Dodatkowym kosztem związanym z tą inwestycją może być kara za odstąpienie od umowy. O wypłatę takiej może upomnieć się Inżynieria Lądowa, której nie z jej winy uniemożliwiono wykonanie zadania wymienionego w przetargu.
Podobnie jak w przypadku ul. Dubicze nie można mieć tu pretensji do nikogo innego jak samych urzędników, którzy przygotowywali zamówienie na tę inwestycję. W Przypadku ul. Dubicze nie przewidzieli potrzeby wymiany awaryjnego wodociągu. I gdy traka potrzeba się pojawiła w ostatniej chwili nie byli w stanie wysupłać miliona, na wymianę rur.
CZYTAJ WIĘCEJ:
W przypadku ul. Bohaterów Września miasto traci prawie dwa miliony, bo urzędnicy planujący inwestycję nie zadbali o prawa własności do działek, przez które przechodzi ulica.
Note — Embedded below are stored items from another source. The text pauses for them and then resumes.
(** * react-hook-stepper: the step navigation engine, the step actions and
      the persistence adapter, embedded in Rocq.

    The hooks of the library ([useStepNavigation], [useStepsActions],
    [useStepperSync]) are closures over the React state cells
    [stepperState], [currentStep], [loading], over the browser's
    [localStorage] and over [console].  They are embedded as functions on
    an explicit [World] holding those cells, in a small monad with
    exceptions ([throw], [try]/[catch]/[finally]).

    - A hook call reads the cells as its closure captured them, that is as
      they are when the call starts, and writes through the setters.  Calls
      are run one at a time: an [await] is the evaluation of the callback's
      outcome, with nothing interleaved.
    - The values the hooks handle are untyped at run time, so steps,
      patches, the shared payload and the configuration are JavaScript
      values, with sparse arrays, [undefined] and the exceptions that
      reading a property of [undefined] throws.
    - The aggregate root [StepperState] and its [generalInfo] are records;
      the numbers of [generalInfo] are exact integers and rationals.
    - A JSON text is the tree it denotes; [localStorage] is a finite map of
      such texts that may refuse a write. *)

From Stdlib Require Import ZArith QArith String List Bool Lia.
From stdpp Require Import base option list strings gmap.
Import ListNotations.

#[local] Set Warnings "-register-all".
#[local] Open Scope string_scope.
#[local] Open Scope Z_scope.

(** ** JavaScript values *)

(** A JavaScript number: a finite number, taken as an exact rational, or one
    of the three non-finite doubles. *)
Inductive JsNumber :=
| Finite (q : Q)
| NaN
| PosInfinity
| NegInfinity.

(** An array is a list of slots, [None] being a hole of a sparse array (an
    index below [length] that was never assigned).  An object is the list of
    its own enumerable string-keyed properties in insertion order, each key
    occurring once. *)
Inductive JsVal :=
| JUndefined
| JNull
| JBool (b : bool)
| JNum (n : JsNumber)
| JStr (s : string)
| JArr (elems : list (option JsVal))
| JObj (props : list (string * JsVal)).

Abbreviation JsObject := (list (string * JsVal)).
Abbreviation JsArray := (list (option JsVal)).

(** [v == null], the test behind [??] and [?.]. *)
Definition nullish (v : JsVal) : bool :=
  match v with
  | JUndefined | JNull => true
  | _ => false
  end.

(** ToBoolean, the test behind [!v], [v || w] and [v ? a : b]. *)
Definition truthy (v : JsVal) : bool :=
  match v with
  | JUndefined | JNull => false
  | JBool b => b
  | JNum (Finite q) => negb (Qeq_bool q 0)
  | JNum NaN => false
  | JNum _ => true
  | JStr s => negb (String.eqb s "")
  | JArr _ | JObj _ => true
  end.
(** * list-docker-registry-images: the fan-out pipeline, embedded in Rocq

    The two Go files of the repository ([list_docker_registry_images.go] and
    [regman.go]) contain the same pipeline: one goroutine lists the
    repositories of a registry, one goroutine per repository lists its tags,
    one goroutine per tag reads the manifest and extracts a creation time.
    All of them report to one owner loop ([getRepoInfo]) over an unbuffered
    channel and share a [sync.WaitGroup].

    The functions are translated as they are written.  What lives outside
    the repository (the network, [encoding/json], [time.Parse],
    [strings.EqualFold]) is collected in a [World] record; the pipeline is
    stated for every world and evaluated on small concrete ones. *)

From Stdlib Require Import ZArith Ascii String List Bool Lia Permutation Sorted.
From Stdlib Require Import DecimalString DecimalZ DecimalPos.
From stdpp Require Import gmap strings list fin_maps sorting.
Import ListNotations.

Local Open Scope string_scope.
Local Open Scope list_scope.
Local Open Scope Z_scope.

Set Warnings "-register-all".

(** ** Values decoded from JSON

    [json.Unmarshal] into [interface{}] yields nil, bool, float64, string,
    [[]interface{}] or [map[string]interface{}].  Numbers keep their literal
    text here, the program never reads one.  A decoded object is an
    association list; [jget] is the map index expression [m[key]], which
    yields nil ([JNull]) for an absent key. *)

Inductive json : Type :=
| JNull
| JBool (b : bool)
| JNum (literal : string)
| JStr (s : string)
| JArr (items : list json)
| JObj (fields : list (string * json)).

Definition jmap : Type := list (string * json).

Fixpoint jget (m : jmap) (key : string) : json :=
  match m with
  | [] => JNull
  | (k, v) :: rest => if String.eqb k key then v else jget rest key
  end.

(** [time.Time] as the number of nanoseconds since the zero time
    (January 1, year 1, 00:00:00 UTC); [Before] and [After] compare
    instants. *)
Definition Time : Type := Z.
Definition zero_time : Time := 0.
Definition Before (t u : Time) : bool := t <? u.
Definition After (t u : Time) : bool := u <? t.

(** ** The Fetcher: [getForMap] / [getAsMap] *)

(** The error a read of the body can leave in [err]. *)
Inductive read_error : Type :=
| EOF
| ReadFailure (msg : string).

(** What [httpClient.Get] followed by [ioutil.ReadAll(res.Body)] gives:
    either the transport fails, or there is a response with a status code,
    the bytes read and the read error, if any. *)
Record Response : Type := mkResponse {
  StatusCode : Z;
  Body : string;
  BodyErr : option read_error
}.

Inductive get_result : Type :=
| GetFailed (msg : string)
| GetResponse (res : Response).

(** The errors [getForMap] can return (and tasks can log). *)
Inductive error : Type :=
| TransportError (msg : string)
| BodyReadError (e : read_error)
| DecodeError (input : string).

Inductive fetched : Type :=
| Fetched (m : jmap)
| FetchError (e : error).

(** Everything outside the repository.  [Unmarshal s] is [json.Unmarshal]
    of the bytes [s] into a [map[string]interface{}]: [None] when it returns
    an error.  [ParseTime s] is [time.Parse(time.RFC3339Nano, s)]: [None]
    when it returns an error.  [EqualFold] is [strings.EqualFold], equality
    of strings under Unicode case folding. *)
Record World : Type := mkWorld {
  Get : string -> get_result;
  Unmarshal : string -> option jmap;
  ParseTime : string -> option Time;
  EqualFold : string -> string -> bool
}.

Definition is_eof (e : read_error) : bool :=
  match e with EOF => true | ReadFailure _ => false end.

(** The status test of [getForMap]: [res.StatusCode < 200 ||
    res.StatusCode >= 300]. *)
Definition non_2xx (code : Z) : bool := (code <? 200) || (300 <=? code).

Definition decode (W : World) (buf : string) : fetched :=
  match Unmarshal W buf with
  | Some m => Fetched m
  | None => FetchError (DecodeError buf)
  end.

Definition getForMap (W : World) (url : string) : fetched :=
  match Get W url with
  | GetFailed msg => FetchError (TransportError msg)
  | GetResponse res =>
      match BodyErr res with
      | Some e =>
          if negb (is_eof e) || non_2xx (StatusCode res)
          then FetchError (BodyReadError e)
          else decode W (Body res)
      | None => decode W (Body res)
      end
  end.

(** ** Registry aliases: [findRegistry] *)

Record Registry : Type := mkRegistry {
  Alias : string;
  Host : string;
  Port : Z;
  Schema : string;
  Addr : string
}.

Record Config : Type := mkConfig {
  Registries : list Registry
}.

(** The loop of [findRegistry] over [conf.Registries]; [Some reg] is the
    pair [(reg, true)], [None] is [(nil, false)]. *)
Fixpoint findRegistry_loop (W : World) (regs : list Registry) (alias : string)
  : option Registry :=
  match regs with
  | [] => None
  | reg :: rest =>
      if EqualFold W (Alias reg) alias then Some reg
      else findRegistry_loop W rest alias
  end.

Definition findRegistry (W : World) (conf : Config) (alias : string)
  : option Registry :=
  findRegistry_loop W (Registries conf) alias.

(** ** [sort.Slice]

    Slices of at most twelve elements are sorted by the library's insertion
    sort: for [i] from 1, element [i] is swapped leftwards while it is
    [less] than its left neighbour.  [sink x back] is that inner loop, with
    the already sorted prefix read from its right end.  Longer slices go
    through the library's quicksort, which returns a sorted rearrangement
    as well; the general statements below use these two properties only,
    and the slices of the examples have two elements. *)

Section SortSlice.
Context {A : Type} (less : A -> A -> bool).

Fixpoint sink (x : A) (back : list A) : list A :=
  match back with
  | [] => [x]
  | y :: rest => if less x y then y :: sink x rest else x :: back
  end.

Definition sort_slice (l : list A) : list A :=
  reverse (fold_left (fun back x => sink x back) l []).
End SortSlice.

(** ** Messages *)

Definition DataTypeRepoList : string := "rs".
Definition DataTypeTagList : string := "ts".
Definition DataTypeTagDetail : string := "td".

Definition JsonTime : Type := Time.

Record TagDetail : Type := mkTagDetail {
  Tag : string;
  Created : JsonTime
}.

(** What a [PayLoad] carries in its [Target interface{}]: the
    [[]interface{}] of repository or tag names, or the map [r] that
    [fetchDetailOfTag] fills with time values. *)
Inductive target : Type :=
| TargetList (items : list json)
| TargetMap (r : list (string * Time)).

Module PayLoad.
Record t : Type := mk {
  Type_ : string;
  Repo : string;
  Tag : string;
  Target : target
}.
End PayLoad.

(** ** The History Analyzer: the loop of [fetchDetailOfTag] *)

(** [created, _ := time.Parse(...)]: the error is dropped, and [time.Parse]
    returns the zero time together with an error. *)
Definition parse_created (W : World) (s : string) : Time :=
  match ParseTime W s with
  | Some t => t
  | None => zero_time
  end.

Inductive collected : Type :=
| Collected (h : list Time)
| Aborted (e : error)
| Panicked.

(** The [for _, item := range m["history"]] loop, [h] being the slice
    appended to.  A failed type assertion panics; a failed
    [json.Unmarshal] of the embedded document logs and returns. *)
Fixpoint collect (W : World) (items : list json) (h : list Time) : collected :=
  match items with
  | [] => Collected h
  | JObj i :: rest =>
      match jget i "v1Compatibility" with
      | JStr str =>
          match Unmarshal W str with
          | None => Aborted (DecodeError str)
          | Some msg =>
              match jget msg "created" with
              | JStr c => collect W rest (h ++ [parse_created W c])
              | _ => Panicked
              end
          end
      | _ => Panicked
      end
  | _ :: _ => Panicked
  end.

Inductive analysis : Type :=
| Latest (created : Time)
| Dropped (e : error)
| Crashed.

(** From the decoded manifest to [r["created"]]: collect, sort ascending,
    take [h[len(h) - 1]], which panics on an empty [h]. *)
Definition latestCreation (W : World) (m : jmap) : analysis :=
  match jget m "history" with
  | JArr items =>
      match collect W items [] with
      | Collected h =>
          match last (sort_slice Before h) with
          | Some t => Latest t
          | None => Crashed
          end
      | Aborted e => Dropped e
      | Panicked => Crashed
      end
  | _ => Crashed
  end.

(** ** The three tasks

    A world answers a URL in one way, so what a task fetches is known when
    the task is started.  After its fetch a task runs straight through a few
    operations on the shared objects (the log, the channel, the wait group),
    so a goroutine is the list of the operations it still has to perform.
    [defer wg.Done()] puts [Done] last on every return; when the body panics
    the deferred call runs first and the panic then takes the process down.
    [regman.go] has the same three tasks and the same owner loop, with the
    tags ["repos"], ["tags"] and ["tagDetail"] for the three message kinds. *)

Inductive action : Type :=
| Log (e : error)
| Send (p : PayLoad.t)
| Add (delta : Z)
| Done
| Panic.

Definition task : Type := list action.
A dodatkowo niepotrzebnie cały czas komplikują sprawę z kolejnymi przetargami.
Te przykłady pokazują, że wszystko da się zrobić i wcale nie musi to być takie drogie, tylko trzeba to odpowiednio wcześnie przygotować. Błędy w przygotowaniu zamówienia inwestycji skutkują tym, że jest ona dużo droższa lub/i - jak w przypadku ul. Dubicze - może nie spełniać oczekiwań, a wręcz okazać się bezsensownym wydawaniem publicznych pieniędzy.
Opisane wyżej przypadki, to nie jedyne "wpadki" miasta przy realizacji rozbudowy i modernizacji sieci wodno-kanalizacyjnej w Bielsku.